↓↓↓

(* ===== verification/Common.v ===== *)
(** * common.h and the C library primitives the project shares

    [str_hash]; [memcmp] and the lexicographic order it induces on names; the
    comparison of [double]s, given by their 64-bit patterns, with its agreement
    with the IEEE 754 comparison of the Standard Library's [SpecFloat]. *)

From S2P Require Import Prelude.
From Stdlib Require Import SpecFloat.
Local Open Scope Z_scope.

(** ** str_hash *)

(** [h = (h + data[i]) * 0x01000193] on [uint32_t]. *)
Fixpoint str_hash_loop (h : Z) (data : list byte) : Z :=
  match data with
  | [] => h
  | b :: data => str_hash_loop (u32 (u32 (h + bz b) * 0x01000193)) data
  end.

Definition str_hash (data : list byte) : Z := str_hash_loop 0x811C9DC5 data.

Lemma str_hash_loop_range data : forall h, 0 <= h < 2 ^ 32 -> 0 <= str_hash_loop h data < 2 ^ 32.
Proof.
  induction data as [|b data IH]; intros h Hh; cbn [str_hash_loop]; [done|].
  apply IH, u32_range.
Qed.

Lemma str_hash_range data : 0 <= str_hash data < 2 ^ 32.
Proof. apply str_hash_loop_range. lia. Qed.

(** ** memcmp *)

(** The first [n] bytes as [unsigned char]s; reading past the end of an object
    is undefined. *)
Fixpoint memcmp (a b : list byte) (n : nat) : option Z :=
  match n with
  | O => Some 0
  | S n =>
      match a, b with
      | x :: a, y :: b =>
          if bz x <? bz y then Some (-1)
          else if bz y <? bz x then Some 1
          else memcmp a b n
      | _, _ => None
      end
  end.

Definition min (lhs rhs : Z) : Z := if lhs <? rhs then lhs else rhs.

(** The order on names of zset.cpp: the common prefix, then the length. *)
Fixpoint bytes_ltb (a b : list byte) : bool :=
  match a, b with
  | _, [] => false
  | [], _ :: _ => true
  | x :: a, y :: b => (bz x <? bz y) || (bz x =? bz y) && bytes_ltb a b
  end.

Lemma memcmp_lex a b :
  exists rv, memcmp a b (Z.to_nat (min (zlen a) (zlen b))) = Some rv /\
    (if negb (rv =? 0) then rv <? 0 else zlen a <? zlen b) = bytes_ltb a b.
Proof.
  revert b. induction a as [|x a IH]; intros b.
  - exists 0. unfold min. destruct (Z.ltb_spec (zlen (@nil byte)) (zlen b)) as [Hl|Hl].
    + split; [done|]. destruct b; [done|]. done.
    + replace (Z.to_nat (zlen b)) with 0%nat by (unfold zlen in *; simpl in *; lia).
      split; [done|]. destruct b; [done|]. unfold zlen in Hl; simpl in Hl; lia.
  - destruct b as [|y b].
    + exists 0. unfold min. rewrite zlen_cons. pose proof (zlen_nonneg a).
      change (zlen (@nil byte)) with 0. destruct (Z.ltb_spec (zlen a + 1) 0); [lia|].
      split; [done|]. simpl. by destruct (Z.ltb_spec (zlen a + 1) 0); [lia|].
    + destruct (IH b) as (rv & Hm & Hl). rewrite !zlen_cons.
      assert (Z.to_nat (min (zlen a + 1) (zlen b + 1)) = S (Z.to_nat (min (zlen a) (zlen b)))) as ->.
      { pose proof (zlen_nonneg a). pose proof (zlen_nonneg b). unfold min.
        destruct (Z.ltb_spec (zlen a + 1) (zlen b + 1)), (Z.ltb_spec (zlen a) (zlen b)); lia. }
      cbn [memcmp bytes_ltb]. rewrite Hm.
      destruct (Z.ltb_spec (bz x) (bz y)); [by exists (-1)|].
      destruct (Z.ltb_spec (bz y) (bz x)), (Z.eqb_spec (bz x) (bz y)); try lia; [by exists 1|].
      exists rv. split; [done|]. rewrite <- Hl. cbn.
      destruct (negb (rv =? 0)); [done|].
      destruct (Z.ltb_spec (zlen a + 1) (zlen b + 1)), (Z.ltb_spec (zlen a) (zlen b)); lia || done.
Qed.

(** [0 == memcmp(a, b, len)] on objects of the same length is equality. *)
Lemma memcmp_eq a b :
  zlen a = zlen b ->
  exists rv, memcmp a b (Z.to_nat (zlen a)) = Some rv /\ (rv =? 0) = bool_decide (a = b).
Proof.
  unfold zlen. rewrite Nat2Z.id. revert b. induction a as [|x a IH]; intros [|y b] Hl; simpl in Hl; try lia.
  - exists 0. split; [done|]. by rewrite bool_decide_eq_true_2.
  - destruct (IH b ltac:(lia)) as (rv & Hm & Hr). cbn [length memcmp]. rewrite Hm.
    destruct (Z.ltb_spec (bz x) (bz y)) as [Hlt|Hge].
    { exists (-1). split; [done|]. rewrite bool_decide_eq_false_2; [done|]. intros [= -> _]. lia. }
    destruct (Z.ltb_spec (bz y) (bz x)) as [Hlt'|Hge'].
    { exists 1. split; [done|]. rewrite bool_decide_eq_false_2; [done|]. intros [= -> _]. lia. }
    assert (x = y) as -> by (apply (inj bz); lia).
    exists rv. split; [done|]. rewrite Hr. apply bool_decide_ext. split; congruence.
Qed.

Lemma bytes_ltb_irrefl a : bytes_ltb a a = false.
Proof.
  induction a as [|x a IH]; [done|]. simpl. rewrite IH, Z.eqb_refl.
  by destruct (Z.ltb_spec (bz x) (bz x)); [lia|].
Qed.

Lemma bytes_ltb_trans a b c : bytes_ltb a b = true -> bytes_ltb b c = true -> bytes_ltb a c = true.
Proof.
  revert b c. induction a as [|x a IH]; intros [|y b] [|z c]; simpl; try done.
  rewrite !orb_true_iff, !andb_true_iff, !Z.ltb_lt, !Z.eqb_eq.
  intros [?|[? Hab]] [?|[? Hbc]]; [left; lia..|]. right. split; [lia|eauto].
Qed.

Lemma bytes_ltb_total a b : bytes_ltb a b = false -> bytes_ltb b a = false -> a = b.
Proof.
  revert b. induction a as [|x a IH]; intros [|y b]; simpl; try done.
  rewrite !orb_false_iff, !andb_false_iff, !Z.ltb_ge, !Z.eqb_neq.
  intros [? H1] [? H2]. assert (x = y) as -> by (apply (inj bz); lia). f_equal.
  apply IH; [by destruct H1|by destruct H2].
Qed.

(** ** double: comparison of 64-bit patterns *)

Definition dbl_mag (d : Z) : Z := d mod 2 ^ 63.
Definition dbl_neg (d : Z) : bool := 2 ^ 63 <=? d.
Definition dbl_isnan (d : Z) : bool := 0x7FF0000000000000 <? dbl_mag d.

(** Sign and magnitude as one integer; both zeros are 0. *)
Definition dbl_key (d : Z) : Z := if dbl_neg d then - dbl_mag d else dbl_mag d.

Definition dbl_eqb (x y : Z) : bool :=
  negb (dbl_isnan x) && negb (dbl_isnan y) && (dbl_key x =? dbl_key y).
Definition dbl_ltb (x y : Z) : bool :=
  negb (dbl_isnan x) && negb (dbl_isnan y) && (dbl_key x <? dbl_key y).

(** The number a pattern encodes (binary64: 11 bits of exponent, 52 of
    fraction). *)
Definition dbl_decode (d : Z) : spec_float :=
  let s := dbl_neg d in
  let e := dbl_mag d / 2 ^ 52 in
  let f := dbl_mag d mod 2 ^ 52 in
  if e =? 0 then
    match f with Zpos p => S754_finite s p (-1074) | _ => S754_zero s end
  else if e =? 2047 then
    match f with Zpos _ => S754_nan | _ => S754_infinity s end
  else
    match 2 ^ 52 + f with Zpos p => S754_finite s p (e - 1075) | _ => S754_nan end.

(** The comparison of the patterns is the IEEE comparison of the numbers. *)
Lemma dbl_decode_cases d :
  0 <= d < 2 ^ 64 ->
  let s := dbl_neg d in let m := dbl_mag d in
  (m = 0 /\ dbl_decode d = S754_zero s) \/
  (exists p e, dbl_decode d = S754_finite s p e /\ dbl_isnan d = false /\
     m = (e + 1074) * 2 ^ 52 + Zpos p /\ (e = -1074 /\ Zpos p < 2 ^ 53 \/
        -1074 <= e < 972 /\ 2 ^ 52 <= Zpos p < 2 ^ 53)) \/
  (m = 2047 * 2 ^ 52 /\ dbl_decode d = S754_infinity s) \/
  (dbl_isnan d = true /\ dbl_decode d = S754_nan).
Proof.
  intros Hd s m. unfold dbl_decode. fold s m. unfold dbl_isnan. fold m.
  pose proof (Z.mod_pos_bound d (2 ^ 63) ltac:(lia)) as Hm. fold m in Hm. unfold dbl_mag in m. fold m in Hm.
  pose proof (Z.div_mod m (2 ^ 52) ltac:(lia)) as Hdm.
  pose proof (Z.mod_pos_bound m (2 ^ 52) ltac:(lia)) as Hf.
  assert (0 <= m / 2 ^ 52 < 2048) as He.
  { split; [apply Z.div_pos; lia|]. apply Z.div_lt_upper_bound; lia. }
  set (e := m / 2 ^ 52) in *. set (f := m mod 2 ^ 52) in *.
  destruct (Z.eqb_spec e 0) as [He0|He0]; [|destruct (Z.eqb_spec e 2047) as [He1|He1]].
  - destruct f as [|p|p]; [left|right; left|lia].
    + split; [lia|done].
    + exists p, (-1074). split; [done|]. destruct (Z.ltb_spec 0x7FF0000000000000 m); [lia|].
      split; [done|]. split; [lia|]. left. lia.
  - destruct f as [|p|p]; [right; right; left|right; right; right|lia].
    + split; [lia|done].
    + destruct (Z.ltb_spec 0x7FF0000000000000 m); [done|lia].
  - right. left. destruct (2 ^ 52 + f) as [|p|p] eqn:Ep; [lia| |lia].
    exists p, (e - 1075). split; [done|]. destruct (Z.ltb_spec 0x7FF0000000000000 m); [lia|].
    split; [done|]. split; [lia|]. right. lia.
Qed.

(** The magnitudes of finite numbers compare like (exponent, significand). *)
Lemma dbl_mag_compare (p1 p2 : positive) e1 e2 m1 m2 :
  m1 = (e1 + 1074) * 2 ^ 52 + Zpos p1 -> m2 = (e2 + 1074) * 2 ^ 52 + Zpos p2 ->
  (e1 = -1074 /\ Zpos p1 < 2 ^ 53 \/ -1074 <= e1 < 972 /\ 2 ^ 52 <= Zpos p1 < 2 ^ 53) ->
  (e2 = -1074 /\ Zpos p2 < 2 ^ 53 \/ -1074 <= e2 < 972 /\ 2 ^ 52 <= Zpos p2 < 2 ^ 53) ->
  (m1 ?= m2) = match e1 ?= e2 with Eq => Pos.compare_cont Eq p1 p2 | c => c end.
Proof.
  intros -> -> H1 H2. destruct (Z.compare_spec e1 e2) as [->|Hlt|Hgt].
  - rewrite Z.add_compare_mono_l. reflexivity.
  - apply Z.compare_lt_iff. nia.
  - apply Z.compare_gt_iff. nia.
Qed.

Lemma dbl_compare x y :
  0 <= x < 2 ^ 64 -> 0 <= y < 2 ^ 64 ->
  SFcompare (dbl_decode x) (dbl_decode y) =
    if dbl_isnan x || dbl_isnan y then None else Some (dbl_key x ?= dbl_key y).
Proof.
  intros Hx Hy. unfold dbl_key.
  destruct (dbl_decode_cases x Hx) as [(Hm1 & E1)|[(p1 & e1 & E1 & N1 & Hm1 & B1)|[(Hm1 & E1)|(N1 & E1)]]];
    rewrite E1;
    (destruct (dbl_decode_cases y Hy) as [(Hm2 & E2)|[(p2 & e2 & E2 & N2 & Hm2 & B2)|[(Hm2 & E2)|(N2 & E2)]]];
      rewrite E2; cbn [SFcompare];
      unfold dbl_isnan in *; rewrite ?Hm1, ?Hm2 in *; rewrite ?N1, ?N2; cbn [orb]).
  6: {
    pose proof (dbl_mag_compare p1 p2 e1 e2 _ _ eq_refl eq_refl B1 B2) as Hc.
    destruct (dbl_neg x), (dbl_neg y); f_equal; symmetry.
    - rewrite Z.compare_opp, Z.compare_antisym, Hc. by destruct (e1 ?= e2).
    - apply Z.compare_lt_iff. lia.
    - apply Z.compare_gt_iff. lia.
    - rewrite Hc. by destruct (e1 ?= e2). }
  all: destruct (dbl_neg x), (dbl_neg y); try reflexivity; f_equal; symmetry;
    first [apply Z.compare_eq_iff; lia | apply Z.compare_lt_iff; lia | apply Z.compare_gt_iff; lia
      | by destruct (_ <? _)].
Qed.

(** ** The order of a sorted set: (score, name) tuples *)

Notation tuple := (Z * list byte)%type.

Definition tuple_ltb (a b : tuple) : bool :=
  if dbl_key a.1 =? dbl_key b.1 then bytes_ltb a.2 b.2 else dbl_key a.1 <? dbl_key b.1.

Lemma tuple_ltb_irrefl a : tuple_ltb a a = false.
Proof. unfold tuple_ltb. by rewrite Z.eqb_refl, bytes_ltb_irrefl. Qed.

Lemma tuple_ltb_trans a b c : tuple_ltb a b = true -> tuple_ltb b c = true -> tuple_ltb a c = true.
Proof.
  unfold tuple_ltb.
  destruct (Z.eqb_spec (dbl_key a.1) (dbl_key b.1)), (Z.eqb_spec (dbl_key b.1) (dbl_key c.1)),
    (Z.eqb_spec (dbl_key a.1) (dbl_key c.1)); rewrite ?Z.ltb_lt; try lia; apply bytes_ltb_trans.
Qed.

Lemma tuple_ltb_asym a b : tuple_ltb a b = true -> tuple_ltb b a = false.
Proof.
  intros H. destruct (tuple_ltb b a) eqn:E; [|done].
  rewrite <- (tuple_ltb_irrefl a). symmetry. by eapply tuple_ltb_trans.
Qed.

(** Tuples with different names are comparable. *)
Lemma tuple_ltb_total a b : tuple_ltb a b = false -> tuple_ltb b a = false -> a.2 = b.2.
Proof.
  unfold tuple_ltb. rewrite (Z.eqb_sym (dbl_key b.1)).
  destruct (Z.eqb_spec (dbl_key a.1) (dbl_key b.1)); [apply bytes_ltb_total|].
  rewrite !Z.ltb_ge. lia.
Qed.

↑↑↑

▶ [Work task]: Filter the material for the word "double" and copy each matching line.

▶ [Answer below]:
    comparison of [double]s, given by their 64-bit patterns, with its agreement
(** ** double: comparison of 64-bit patterns *)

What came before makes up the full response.